Exercise prompt ▸ Word for word, restate the lines from the start of the data down to the line with "destruct (claim_interface d _ w2)", both included.

Provided records ▸
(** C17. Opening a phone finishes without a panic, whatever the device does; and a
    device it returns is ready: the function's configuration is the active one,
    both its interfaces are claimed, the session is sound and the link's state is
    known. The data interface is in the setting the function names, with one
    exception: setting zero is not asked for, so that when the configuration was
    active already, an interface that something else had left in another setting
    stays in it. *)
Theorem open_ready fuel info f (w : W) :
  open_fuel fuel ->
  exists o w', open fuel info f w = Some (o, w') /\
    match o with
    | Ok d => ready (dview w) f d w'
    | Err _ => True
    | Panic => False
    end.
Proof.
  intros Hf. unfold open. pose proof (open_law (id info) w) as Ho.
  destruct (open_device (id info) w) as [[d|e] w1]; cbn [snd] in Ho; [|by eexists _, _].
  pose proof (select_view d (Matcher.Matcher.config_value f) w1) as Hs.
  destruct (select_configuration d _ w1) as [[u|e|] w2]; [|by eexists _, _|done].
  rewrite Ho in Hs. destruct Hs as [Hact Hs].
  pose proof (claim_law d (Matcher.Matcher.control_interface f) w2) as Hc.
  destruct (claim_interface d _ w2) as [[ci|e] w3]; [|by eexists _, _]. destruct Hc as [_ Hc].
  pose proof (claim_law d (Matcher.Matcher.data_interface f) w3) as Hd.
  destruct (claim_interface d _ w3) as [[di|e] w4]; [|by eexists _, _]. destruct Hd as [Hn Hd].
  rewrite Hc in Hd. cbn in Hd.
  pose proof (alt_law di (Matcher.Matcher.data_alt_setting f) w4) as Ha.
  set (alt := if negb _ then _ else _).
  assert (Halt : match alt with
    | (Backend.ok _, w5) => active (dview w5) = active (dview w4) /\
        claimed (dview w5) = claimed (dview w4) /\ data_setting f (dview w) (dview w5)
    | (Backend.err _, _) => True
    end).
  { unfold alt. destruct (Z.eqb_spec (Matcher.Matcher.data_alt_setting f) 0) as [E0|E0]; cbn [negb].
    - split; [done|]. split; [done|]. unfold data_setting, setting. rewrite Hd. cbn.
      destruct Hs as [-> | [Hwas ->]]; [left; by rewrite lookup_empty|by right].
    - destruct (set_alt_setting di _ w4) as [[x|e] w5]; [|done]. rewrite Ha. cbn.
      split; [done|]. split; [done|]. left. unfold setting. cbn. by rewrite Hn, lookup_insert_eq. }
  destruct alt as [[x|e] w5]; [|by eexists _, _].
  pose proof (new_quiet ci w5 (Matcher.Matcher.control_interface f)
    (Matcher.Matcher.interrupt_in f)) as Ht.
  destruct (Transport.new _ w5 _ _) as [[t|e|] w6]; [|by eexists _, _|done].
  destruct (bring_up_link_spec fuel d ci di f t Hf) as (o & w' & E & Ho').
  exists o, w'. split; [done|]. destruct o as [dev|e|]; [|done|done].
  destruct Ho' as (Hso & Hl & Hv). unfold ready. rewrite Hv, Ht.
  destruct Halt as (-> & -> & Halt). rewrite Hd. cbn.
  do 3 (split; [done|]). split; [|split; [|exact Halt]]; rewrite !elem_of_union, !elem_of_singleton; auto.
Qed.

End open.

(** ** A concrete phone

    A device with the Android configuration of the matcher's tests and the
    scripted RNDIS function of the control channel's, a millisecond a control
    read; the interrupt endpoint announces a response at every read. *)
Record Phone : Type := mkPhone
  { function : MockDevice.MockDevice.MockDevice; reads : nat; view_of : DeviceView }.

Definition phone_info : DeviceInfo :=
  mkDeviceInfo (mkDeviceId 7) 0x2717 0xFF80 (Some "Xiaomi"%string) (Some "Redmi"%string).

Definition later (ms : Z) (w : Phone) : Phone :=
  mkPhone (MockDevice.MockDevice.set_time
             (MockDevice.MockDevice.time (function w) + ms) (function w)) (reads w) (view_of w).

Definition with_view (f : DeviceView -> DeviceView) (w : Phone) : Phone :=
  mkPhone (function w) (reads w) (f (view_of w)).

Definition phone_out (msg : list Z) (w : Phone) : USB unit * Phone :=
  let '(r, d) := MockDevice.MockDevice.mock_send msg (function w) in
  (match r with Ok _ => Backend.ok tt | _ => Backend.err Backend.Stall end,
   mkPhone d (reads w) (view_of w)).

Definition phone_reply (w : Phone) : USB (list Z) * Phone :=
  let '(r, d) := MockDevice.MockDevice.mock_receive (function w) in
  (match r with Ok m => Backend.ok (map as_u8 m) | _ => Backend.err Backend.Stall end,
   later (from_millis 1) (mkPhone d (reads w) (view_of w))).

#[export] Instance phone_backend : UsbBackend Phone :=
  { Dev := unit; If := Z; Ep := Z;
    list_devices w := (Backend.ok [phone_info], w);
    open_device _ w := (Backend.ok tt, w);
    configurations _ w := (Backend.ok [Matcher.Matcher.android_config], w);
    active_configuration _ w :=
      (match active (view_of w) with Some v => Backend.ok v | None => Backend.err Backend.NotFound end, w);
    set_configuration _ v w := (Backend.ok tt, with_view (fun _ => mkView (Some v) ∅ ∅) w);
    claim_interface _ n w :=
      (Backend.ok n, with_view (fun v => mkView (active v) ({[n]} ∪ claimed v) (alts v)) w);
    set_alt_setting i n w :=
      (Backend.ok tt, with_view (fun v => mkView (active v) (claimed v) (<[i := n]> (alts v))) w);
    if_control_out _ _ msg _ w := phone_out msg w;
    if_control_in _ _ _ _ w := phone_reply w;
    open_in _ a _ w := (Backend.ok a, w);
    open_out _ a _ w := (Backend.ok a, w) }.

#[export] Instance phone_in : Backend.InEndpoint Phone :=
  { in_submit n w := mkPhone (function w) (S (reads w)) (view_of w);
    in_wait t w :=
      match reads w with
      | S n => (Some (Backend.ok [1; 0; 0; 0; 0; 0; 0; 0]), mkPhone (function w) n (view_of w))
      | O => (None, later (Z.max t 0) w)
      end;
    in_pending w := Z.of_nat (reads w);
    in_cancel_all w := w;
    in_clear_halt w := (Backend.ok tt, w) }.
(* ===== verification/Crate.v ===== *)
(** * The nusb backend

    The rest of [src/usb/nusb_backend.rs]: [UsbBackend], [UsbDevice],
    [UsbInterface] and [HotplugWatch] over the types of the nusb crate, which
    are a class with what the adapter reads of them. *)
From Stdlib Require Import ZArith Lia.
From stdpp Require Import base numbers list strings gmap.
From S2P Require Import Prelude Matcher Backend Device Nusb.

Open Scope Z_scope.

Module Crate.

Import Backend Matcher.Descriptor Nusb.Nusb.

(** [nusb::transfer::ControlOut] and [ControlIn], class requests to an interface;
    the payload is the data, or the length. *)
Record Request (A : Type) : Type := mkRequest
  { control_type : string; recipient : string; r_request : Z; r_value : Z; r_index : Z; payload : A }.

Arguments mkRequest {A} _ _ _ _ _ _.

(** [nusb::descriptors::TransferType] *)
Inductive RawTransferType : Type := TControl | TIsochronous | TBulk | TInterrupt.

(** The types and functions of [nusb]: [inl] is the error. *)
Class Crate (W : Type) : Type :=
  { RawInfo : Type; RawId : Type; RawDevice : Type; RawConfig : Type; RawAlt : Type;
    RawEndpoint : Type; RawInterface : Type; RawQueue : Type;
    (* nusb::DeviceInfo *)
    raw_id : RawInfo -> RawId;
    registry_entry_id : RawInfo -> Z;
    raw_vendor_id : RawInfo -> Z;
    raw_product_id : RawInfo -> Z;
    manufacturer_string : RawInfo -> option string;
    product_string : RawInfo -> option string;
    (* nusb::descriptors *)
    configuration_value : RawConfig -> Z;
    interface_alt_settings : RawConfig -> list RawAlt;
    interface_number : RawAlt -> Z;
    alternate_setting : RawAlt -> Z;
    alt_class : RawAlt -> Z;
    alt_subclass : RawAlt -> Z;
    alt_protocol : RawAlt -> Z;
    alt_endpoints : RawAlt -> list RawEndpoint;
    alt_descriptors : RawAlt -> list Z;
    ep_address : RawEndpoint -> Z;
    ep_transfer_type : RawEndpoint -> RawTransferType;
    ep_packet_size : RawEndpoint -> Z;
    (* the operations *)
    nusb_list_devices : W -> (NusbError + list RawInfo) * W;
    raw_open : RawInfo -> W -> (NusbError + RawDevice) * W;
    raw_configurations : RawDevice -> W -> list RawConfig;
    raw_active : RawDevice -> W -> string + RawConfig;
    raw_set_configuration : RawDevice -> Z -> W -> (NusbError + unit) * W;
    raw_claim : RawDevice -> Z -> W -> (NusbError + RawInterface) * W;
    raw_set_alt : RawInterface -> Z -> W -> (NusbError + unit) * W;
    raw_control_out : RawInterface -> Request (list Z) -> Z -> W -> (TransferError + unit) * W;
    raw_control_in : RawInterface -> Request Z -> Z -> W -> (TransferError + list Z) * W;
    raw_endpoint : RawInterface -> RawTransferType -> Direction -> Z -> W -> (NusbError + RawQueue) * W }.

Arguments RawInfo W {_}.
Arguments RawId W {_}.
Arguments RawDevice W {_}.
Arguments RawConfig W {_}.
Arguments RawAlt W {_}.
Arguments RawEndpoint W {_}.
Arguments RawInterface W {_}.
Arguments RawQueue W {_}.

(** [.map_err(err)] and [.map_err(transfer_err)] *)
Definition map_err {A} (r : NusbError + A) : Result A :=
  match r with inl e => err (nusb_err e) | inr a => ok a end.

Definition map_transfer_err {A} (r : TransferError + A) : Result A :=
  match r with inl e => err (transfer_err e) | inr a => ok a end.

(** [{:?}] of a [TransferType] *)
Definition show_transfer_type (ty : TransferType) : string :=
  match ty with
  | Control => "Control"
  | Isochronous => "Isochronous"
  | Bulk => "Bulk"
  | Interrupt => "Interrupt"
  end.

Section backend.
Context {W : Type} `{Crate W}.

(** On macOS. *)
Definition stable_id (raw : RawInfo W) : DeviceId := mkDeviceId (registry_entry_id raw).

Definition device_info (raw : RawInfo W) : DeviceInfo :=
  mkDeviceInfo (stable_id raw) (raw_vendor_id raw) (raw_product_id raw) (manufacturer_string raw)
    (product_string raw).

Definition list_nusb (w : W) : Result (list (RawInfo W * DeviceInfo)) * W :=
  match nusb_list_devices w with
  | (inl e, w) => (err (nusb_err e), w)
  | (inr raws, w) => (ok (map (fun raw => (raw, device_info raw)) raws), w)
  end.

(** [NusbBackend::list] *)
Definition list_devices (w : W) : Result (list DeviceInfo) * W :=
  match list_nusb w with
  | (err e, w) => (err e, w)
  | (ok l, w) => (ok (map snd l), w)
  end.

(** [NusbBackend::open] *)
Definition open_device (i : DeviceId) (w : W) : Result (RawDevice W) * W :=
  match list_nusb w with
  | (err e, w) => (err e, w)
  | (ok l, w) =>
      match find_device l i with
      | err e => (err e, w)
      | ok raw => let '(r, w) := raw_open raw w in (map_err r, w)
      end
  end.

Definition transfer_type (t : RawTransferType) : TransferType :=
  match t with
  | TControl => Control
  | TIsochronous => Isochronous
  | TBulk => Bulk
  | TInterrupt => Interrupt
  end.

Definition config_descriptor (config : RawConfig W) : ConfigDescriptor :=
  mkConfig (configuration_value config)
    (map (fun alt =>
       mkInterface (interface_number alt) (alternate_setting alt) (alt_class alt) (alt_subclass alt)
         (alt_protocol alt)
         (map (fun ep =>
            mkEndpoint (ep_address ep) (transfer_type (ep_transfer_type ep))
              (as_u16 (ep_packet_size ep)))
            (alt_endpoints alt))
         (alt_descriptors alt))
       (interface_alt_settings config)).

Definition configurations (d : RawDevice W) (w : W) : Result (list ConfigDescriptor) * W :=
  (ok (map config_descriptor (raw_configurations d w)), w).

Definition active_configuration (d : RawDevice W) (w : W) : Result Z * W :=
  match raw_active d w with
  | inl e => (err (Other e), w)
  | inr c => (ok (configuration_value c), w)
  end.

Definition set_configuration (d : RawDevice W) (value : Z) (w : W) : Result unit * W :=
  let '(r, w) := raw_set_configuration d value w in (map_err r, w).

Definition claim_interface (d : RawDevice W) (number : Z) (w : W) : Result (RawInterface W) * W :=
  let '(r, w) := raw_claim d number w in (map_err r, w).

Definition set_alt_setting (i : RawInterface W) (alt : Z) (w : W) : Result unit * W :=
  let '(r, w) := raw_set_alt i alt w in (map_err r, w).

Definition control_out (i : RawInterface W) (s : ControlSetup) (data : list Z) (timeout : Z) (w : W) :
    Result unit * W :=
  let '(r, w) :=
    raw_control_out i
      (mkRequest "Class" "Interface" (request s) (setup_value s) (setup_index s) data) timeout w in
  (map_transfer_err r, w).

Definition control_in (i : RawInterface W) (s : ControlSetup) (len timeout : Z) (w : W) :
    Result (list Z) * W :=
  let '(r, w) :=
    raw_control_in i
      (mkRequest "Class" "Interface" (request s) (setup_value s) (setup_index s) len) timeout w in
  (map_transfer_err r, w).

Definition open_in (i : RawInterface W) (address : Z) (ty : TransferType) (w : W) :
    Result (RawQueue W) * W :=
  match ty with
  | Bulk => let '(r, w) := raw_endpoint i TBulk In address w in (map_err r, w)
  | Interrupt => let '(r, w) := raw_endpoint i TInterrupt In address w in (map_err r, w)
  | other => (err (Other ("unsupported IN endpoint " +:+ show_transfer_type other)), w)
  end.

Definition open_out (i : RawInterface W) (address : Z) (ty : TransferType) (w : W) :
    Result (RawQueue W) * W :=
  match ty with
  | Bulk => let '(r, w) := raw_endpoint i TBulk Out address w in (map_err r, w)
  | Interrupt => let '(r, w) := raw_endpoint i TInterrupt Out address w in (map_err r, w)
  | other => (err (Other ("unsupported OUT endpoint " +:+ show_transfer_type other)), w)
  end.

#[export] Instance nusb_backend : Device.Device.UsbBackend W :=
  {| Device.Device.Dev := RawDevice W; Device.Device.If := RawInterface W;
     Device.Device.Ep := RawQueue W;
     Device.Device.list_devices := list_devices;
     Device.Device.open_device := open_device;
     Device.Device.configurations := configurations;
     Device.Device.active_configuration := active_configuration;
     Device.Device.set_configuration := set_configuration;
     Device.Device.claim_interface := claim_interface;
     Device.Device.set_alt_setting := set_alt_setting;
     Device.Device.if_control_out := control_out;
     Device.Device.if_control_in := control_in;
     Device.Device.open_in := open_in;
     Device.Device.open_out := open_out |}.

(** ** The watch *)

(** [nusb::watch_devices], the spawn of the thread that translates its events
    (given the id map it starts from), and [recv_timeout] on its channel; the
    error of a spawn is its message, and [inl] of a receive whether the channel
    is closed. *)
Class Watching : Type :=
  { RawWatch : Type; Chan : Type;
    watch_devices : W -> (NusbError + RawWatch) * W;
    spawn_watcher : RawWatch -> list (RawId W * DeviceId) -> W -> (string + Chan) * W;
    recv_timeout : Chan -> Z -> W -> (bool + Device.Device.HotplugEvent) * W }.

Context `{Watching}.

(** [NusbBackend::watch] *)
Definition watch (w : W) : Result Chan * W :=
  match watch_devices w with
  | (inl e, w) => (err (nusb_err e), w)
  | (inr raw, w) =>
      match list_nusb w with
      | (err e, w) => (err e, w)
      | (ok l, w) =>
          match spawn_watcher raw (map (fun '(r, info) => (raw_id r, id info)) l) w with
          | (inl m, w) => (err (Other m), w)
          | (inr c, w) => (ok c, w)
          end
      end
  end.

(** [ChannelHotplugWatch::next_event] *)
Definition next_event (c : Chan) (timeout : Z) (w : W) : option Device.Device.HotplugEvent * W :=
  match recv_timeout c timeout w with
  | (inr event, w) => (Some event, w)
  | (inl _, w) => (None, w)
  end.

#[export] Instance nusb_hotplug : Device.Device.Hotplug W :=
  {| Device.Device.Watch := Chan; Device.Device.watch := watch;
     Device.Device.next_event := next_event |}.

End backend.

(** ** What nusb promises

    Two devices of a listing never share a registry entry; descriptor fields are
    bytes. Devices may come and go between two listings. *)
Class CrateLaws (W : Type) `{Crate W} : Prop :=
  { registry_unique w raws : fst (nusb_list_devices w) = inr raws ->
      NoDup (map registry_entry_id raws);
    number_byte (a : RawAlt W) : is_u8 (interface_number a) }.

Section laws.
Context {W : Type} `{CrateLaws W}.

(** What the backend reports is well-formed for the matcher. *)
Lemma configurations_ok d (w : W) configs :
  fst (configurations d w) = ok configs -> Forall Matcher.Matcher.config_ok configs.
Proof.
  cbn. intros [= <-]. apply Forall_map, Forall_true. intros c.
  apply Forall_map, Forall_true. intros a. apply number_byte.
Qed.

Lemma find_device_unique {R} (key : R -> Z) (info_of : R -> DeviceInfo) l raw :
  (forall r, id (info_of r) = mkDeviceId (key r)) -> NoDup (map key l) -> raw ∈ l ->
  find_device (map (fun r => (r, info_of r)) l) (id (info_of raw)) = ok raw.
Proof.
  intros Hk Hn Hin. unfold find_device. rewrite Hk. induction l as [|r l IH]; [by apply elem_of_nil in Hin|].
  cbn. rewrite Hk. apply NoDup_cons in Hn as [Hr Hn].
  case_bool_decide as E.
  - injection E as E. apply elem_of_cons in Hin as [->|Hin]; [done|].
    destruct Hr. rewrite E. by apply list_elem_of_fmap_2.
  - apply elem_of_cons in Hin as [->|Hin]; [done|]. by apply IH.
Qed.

Expected answer ▸
(** C17. Opening a phone finishes without a panic, whatever the device does; and a
    device it returns is ready: the function's configuration is the active one,
    both its interfaces are claimed, the session is sound and the link's state is
    known. The data interface is in the setting the function names, with one
    exception: setting zero is not asked for, so that when the configuration was
    active already, an interface that something else had left in another setting
    stays in it. *)
Theorem open_ready fuel info f (w : W) :
  open_fuel fuel ->
  exists o w', open fuel info f w = Some (o, w') /\
    match o with
    | Ok d => ready (dview w) f d w'
    | Err _ => True
    | Panic => False
    end.
Proof.
  intros Hf. unfold open. pose proof (open_law (id info) w) as Ho.
  destruct (open_device (id info) w) as [[d|e] w1]; cbn [snd] in Ho; [|by eexists _, _].
  pose proof (select_view d (Matcher.Matcher.config_value f) w1) as Hs.
  destruct (select_configuration d _ w1) as [[u|e|] w2]; [|by eexists _, _|done].
  rewrite Ho in Hs. destruct Hs as [Hact Hs].
  pose proof (claim_law d (Matcher.Matcher.control_interface f) w2) as Hc.
  destruct (claim_interface d _ w2) as [[ci|e] w3]; [|by eexists _, _]. destruct Hc as [_ Hc].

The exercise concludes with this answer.